When I use this code, it does correctly count and sort the data

select community_area_number as community_area_number, count(community_area_number) as total_area_crime
from chicago_crime_data
group by community_area_number
order by total_area_crime desc;

the problem is, it lists all the data descending, but no matter what MAX statement I use, either in the select or the order by statement, it wont show just the max values. The max values are 43, so I would like to to show both 'community_area_numbers' that have 43.

Instead it shows the entire list.

Here is a screenshot

also, yes I understand I can just do a LIMIT 2 command, but that would be cheating since I manually checked that there are 2 max values, but if this data changed or i didnt know that, it doesnt solve anything

thanks in advance

CodePudding user response：

Like @topsail mentioned. You could use a rank function.

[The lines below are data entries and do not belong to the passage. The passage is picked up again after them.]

Lemma resolveFonts_resolved_all (families : list string) (rawC normC : JsMap.t FontRef) :
  forall (clicks : list UserAction) (st : AppState) (resolved res : gmap string FontChoice)
         (st' : AppState) (unused : list UserAction),
    resolveFonts families rawC normC clicks st resolved = FontsResolved res st' unused ->
    (forall f, f ∈ families -> is_Some (res !! f))
    /\ (forall f, f ∉ families -> res !! f = resolved !! f)
    /\ (forall f, is_Some (resolved !! f) -> is_Some (res !! f)).
Proof.
  induction families as [|f rest IH]; intros clicks st resolved res st' unused Hrun.
  - cbn in Hrun. injection Hrun as <- _ _.
    split; [|split]; [intros f Hf; inversion Hf|auto|auto].
  - cbn [resolveFonts] in Hrun.
    assert (Hstep : forall c clicks1 st1,
               resolveFonts rest rawC normC clicks1 st1 (<[f := c]> resolved)
               = FontsResolved res st' unused ->
               (forall g, g ∈ f :: rest -> is_Some (res !! g))
               /\ (forall g, g ∉ f :: rest -> res !! g = resolved !! g)
               /\ (forall g, is_Some (resolved !! g) -> is_Some (res !! g))).
    { intros c clicks1 st1 H. destruct (IH _ _ _ _ _ _ H) as (Hin & Hout & Hkeep).
      assert (Hf : is_Some (res !! f)) by (apply Hkeep; rewrite lookup_insert_eq; eauto).
      split; [|split].
      - intros g Hg. apply elem_of_cons in Hg as [->|Hg]; auto.
      - intros g Hg. apply not_elem_of_cons in Hg as [Hne Hg].
        rewrite Hout by exact Hg. now apply lookup_insert_ne.
      - intros g Hg. destruct (decide (g = f)) as [->|Hne]; [exact Hf|].
        apply Hkeep. now rewrite lookup_insert_ne. }
    destruct (resolveFontRef f rawC normC st) as [[c|] st0]; [eauto|].
    destruct clicks as [|a clicks']; [discriminate|].
    destruct (click a st0) as [[c|] st1]; [eauto|discriminate].
Qed.

(** X10.  Given at least one click per family, the loop over the
    families of an artboard never stays suspended: it ends with a choice
    recorded for every family and no prompt left open, touches no other
    entry of the map, and uses at most one click per family; when every
    family has an automatic match or a cached choice it uses no click
    and leaves the state as it was. *)
Theorem resolveFonts_covers_every_family (families : list string)
  (rawC normC : JsMap.t FontRef) (clicks : list UserAction) (st : AppState)
  (resolved : gmap string FontChoice) :
  (length families <= length clicks)%nat ->
  exists res st' unused,
    resolveFonts families rawC normC clicks st resolved = FontsResolved res st' unused
    /\ (forall f, f ∈ families -> is_Some (res !! f))
    /\ (forall f, f ∉ families -> res !! f = resolved !! f)
    /\ (length clicks - length families <= length unused <= length clicks)%nat
    /\ (pendingFontResolve st = false -> pendingFontResolve st' = false)
    /\ ((forall f, f ∈ families ->
           is_Some (findCanvaFont f rawC normC)
           \/ is_Some (userFontChoices st !! toLowerCase f)) ->
        unused = clicks /\ st' = st).
Proof.
  intros Hlen.
  assert (Hrun : exists res st' unused,
             resolveFonts families rawC normC clicks st resolved
             = FontsResolved res st' unused
             /\ (length clicks - length families <= length unused <= length clicks)%nat
             /\ (pendingFontResolve st = false -> pendingFontResolve st' = false)
             /\ ((forall f, f ∈ families ->
                    is_Some (findCanvaFont f rawC normC)
                    \/ is_Some (userFontChoices st !! toLowerCase f)) ->
                 unused = clicks /\ st' = st)).
  { revert clicks st resolved Hlen.
    induction families as [|f rest IH]; intros clicks st resolved Hlen.
    - exists resolved, st, clicks. cbn. repeat split; auto; lia.
    - cbn [resolveFonts].
      destruct (resolveFontRef_cases f rawC normC st)
        as [(c & -> & _)|(-> & Hnone & Hmiss)].
      + destruct (IH clicks st (<[f := c]> resolved)) as (res & st' & unused & H & Hn & Hp & Hq);
          [cbn in Hlen; lia|].
        exists res, st', unused. split; [exact H|]. split; [cbn; lia|].
        split; [exact Hp|]. intros Hall. apply Hq. intros g Hg. apply Hall. now right.
      + destruct clicks as [|a clicks']; [cbn in Hlen; lia|].
        destruct (click_pending a (askUserForFont f st) eq_refl) as (c & -> & _).
        match goal with
        | |- context [resolveFonts rest rawC normC clicks' ?s ?m] =>
            destruct (IH clicks' s m) as (res & st' & unused & H & Hn & Hp & _);
              [cbn in Hlen; lia|]
        end.
        exists res, st', unused. split; [exact H|]. split; [cbn in *; lia|].
        split; [intros _; now apply Hp|].
        intros Hall. destruct (Hall f) as [[r Hr]|[r Hr]]; [now left|congruence..]. }
  destruct Hrun as (res & st' & unused & H & Hn & Hp & Hq).
  destruct (resolveFonts_resolved_all _ _ _ _ _ _ _ _ _ H) as (Hin & Hout & _).
  exists res, st', unused. auto 10.
Qed.

Lemma resolveFonts_covers_every_family_witness :
  let cat := preloadFonts [ {| font_name := "Gotham"; font_ref := MkFontRef "g" |} ] in
  exists st' unused,
    resolveFonts ["Gotham"; "Foo"; "FOO"] (fst cat) (snd cat)
                 [ClickUseSvg; ClickUseSvg; ClickUseSvg] initialState ∅
    = FontsResolved {[ "Gotham" := FontRefChoice (MkFontRef "g");
                       "Foo" := use_svg; "FOO" := use_svg ]} st' unused
    /\ length unused = 2%nat.
Proof.
  intros cat.
  destruct (resolveFonts_covers_every_family ["Gotham"; "Foo"; "FOO"] (fst cat) (snd cat)
              [ClickUseSvg; ClickUseSvg; ClickUseSvg] initialState ∅
              ltac:(cbn; lia))
    as (res & st' & unused & Hrun & _).
  vm_compute in Hrun. injection Hrun as <- <- <-.
  eexists _, _. split; vm_compute; reflexivity.
Defined.

Lemma elem_of_setAdd (s : list string) (a b : string) :
  a ∈ setAdd s b <-> a ∈ s \/ a = b.
Proof.
  unfold setAdd. case_bool_decide as Hb.
  - split; [auto|]. intros [H| ->]; assumption.
  - rewrite elem_of_app, list_elem_of_singleton. reflexivity.
Qed.

Lemma NoDup_setAdd (s : list string) (b : string) : NoDup s -> NoDup (setAdd s b).
Proof.
  intros Hs. unfold setAdd. case_bool_decide as Hb; [exact Hs|].
  apply NoDup_app. split; [exact Hs|]. split; [|apply NoDup_singleton].
  intros a Ha Hab. apply list_elem_of_singleton in Hab. now subst.
Qed.

Lemma uniqueFonts_acc (sorted : list LayoutObject) :
  forall acc : list string,
    (NoDup acc -> NoDup (fold_left addFontOf sorted acc))
    /\ (forall f, f ∈ acc -> f ∈ fold_left addFontOf sorted acc)
    /\ ((forall f, f ∈ acc -> f <> "") ->
        forall f, f ∈ fold_left addFontOf sorted acc -> f <> "")
    /\ (forall obj td, In obj sorted -> type obj = text -> textData obj = Some td ->
          fontFamily td <> "" -> fontFamily td ∈ fold_left addFontOf sorted acc).
Proof.
  induction sorted as [|o rest IH]; intros acc; cbn [fold_left].
  - repeat split; auto. intros obj td [].
  - destruct (IH (addFontOf acc o)) as (Hnd & Hmono & Hne & Hin).
    assert (Hadd : forall f, f ∈ acc -> f ∈ addFontOf acc o).
    { intros f Hf. unfold addFontOf.
      destruct (type o), (textData o) as [td|]; try exact Hf.
      destruct (truthy (fontFamily td)); [|exact Hf].
      apply elem_of_setAdd. now left. }
    split; [|split; [|split]].
    + intros Hacc. apply Hnd. unfold addFontOf.
      destruct (type o), (textData o) as [td|]; try exact Hacc.
      destruct (truthy (fontFamily td)); [|exact Hacc]. now apply NoDup_setAdd.
    + auto.
    + intros Hacc. apply Hne. intros f. unfold addFontOf.
      destruct (type o), (textData o) as [td|]; try apply Hacc.
      destruct (truthy (fontFamily td)) eqn:Et; [|apply Hacc].
      intros Hf. apply elem_of_setAdd in Hf as [Hf| ->]; [now apply Hacc|].
      intros E. rewrite E in Et. discriminate.
    + intros obj td [<-|Hobj] Hty Htd Hfam; [|eauto].
      apply Hmono. unfold addFontOf. rewrite Hty, Htd.
      destruct (fontFamily td) eqn:E; [congruence|]. cbn [truthy].
      apply elem_of_setAdd. now right.
Qed.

From the table you have above you could do the following

SELECT t.* FROM
   (
    SELECT *,
       RANK() OVER (Order by Total_Area_Crime DESC) rnk
    from 
    table1
    )t
WHERE t.rnk = 1

db fiddle

So your full query should look something like this:

With cte AS (
    SELECT MAX(COMMUNITY_AREA_NUMBER) AS COMMUNITY_AREA_NUMBER, 
    COUNT(COMMUNITY_AREA_NUMBER) AS TOTAL_AREA_CRIME
    FROM CHICAGO_CRIME_DATA 
    GROUP BY COMMUNITY_AREA_NUMBER
    ORDER BY TOTAL_AREA_CRIME DESC;
)
SELECT t.* FROM
   (
    SELECT *,
       RANK() OVER (Order by Total_Area_Crime DESC) rnk
    from 
    cte
    )t
WHERE t.rnk = 1

CodePudding user response：

What you would be looking for is the standard SQL clause FETCH WITH TIES;

select community_area_number, count(*) as total_area_crime
from chicago_crime_data
group by community_area_number
order by total_area_crime desc
fetch first row with ties;

Unfortunately, though, DB2 doesn't support WITH TIES in FETCH FIRST.

The classic way (that is before we had the window functions RANK and DENSE_RANK) is to use a subquery: Get the maximum value, then get all rows with that maximum. I am using a CTE (aka WITH clause) here in order not to have to write everything twice.

with counted as
(
  select community_area_number, count(*) as total_area_crime
  from chicago_crime_data
  group by community_area_number
)
select community_area_number, total_area_crime
from counted
where total_area_crime = (select max(total_area_crime) from counted);

(Please not that this is a mere COUNT(*), because we want to count rows per community_area_number.)

CodePudding user response：

It turns out the professor did want us to use the Limit command. Here is the final answer:

SELECT COMMUNITY_AREA_NUMBER, COUNT(ID) AS CRIMES_RECORDED 
FROM CHICAGO_CRIME_DATA
GROUP BY COMMUNITY_AREA_NUMBER 
ORDER BY CRIMES_RECORDED DESC LIMIT 1;

thanks to all those who responded :D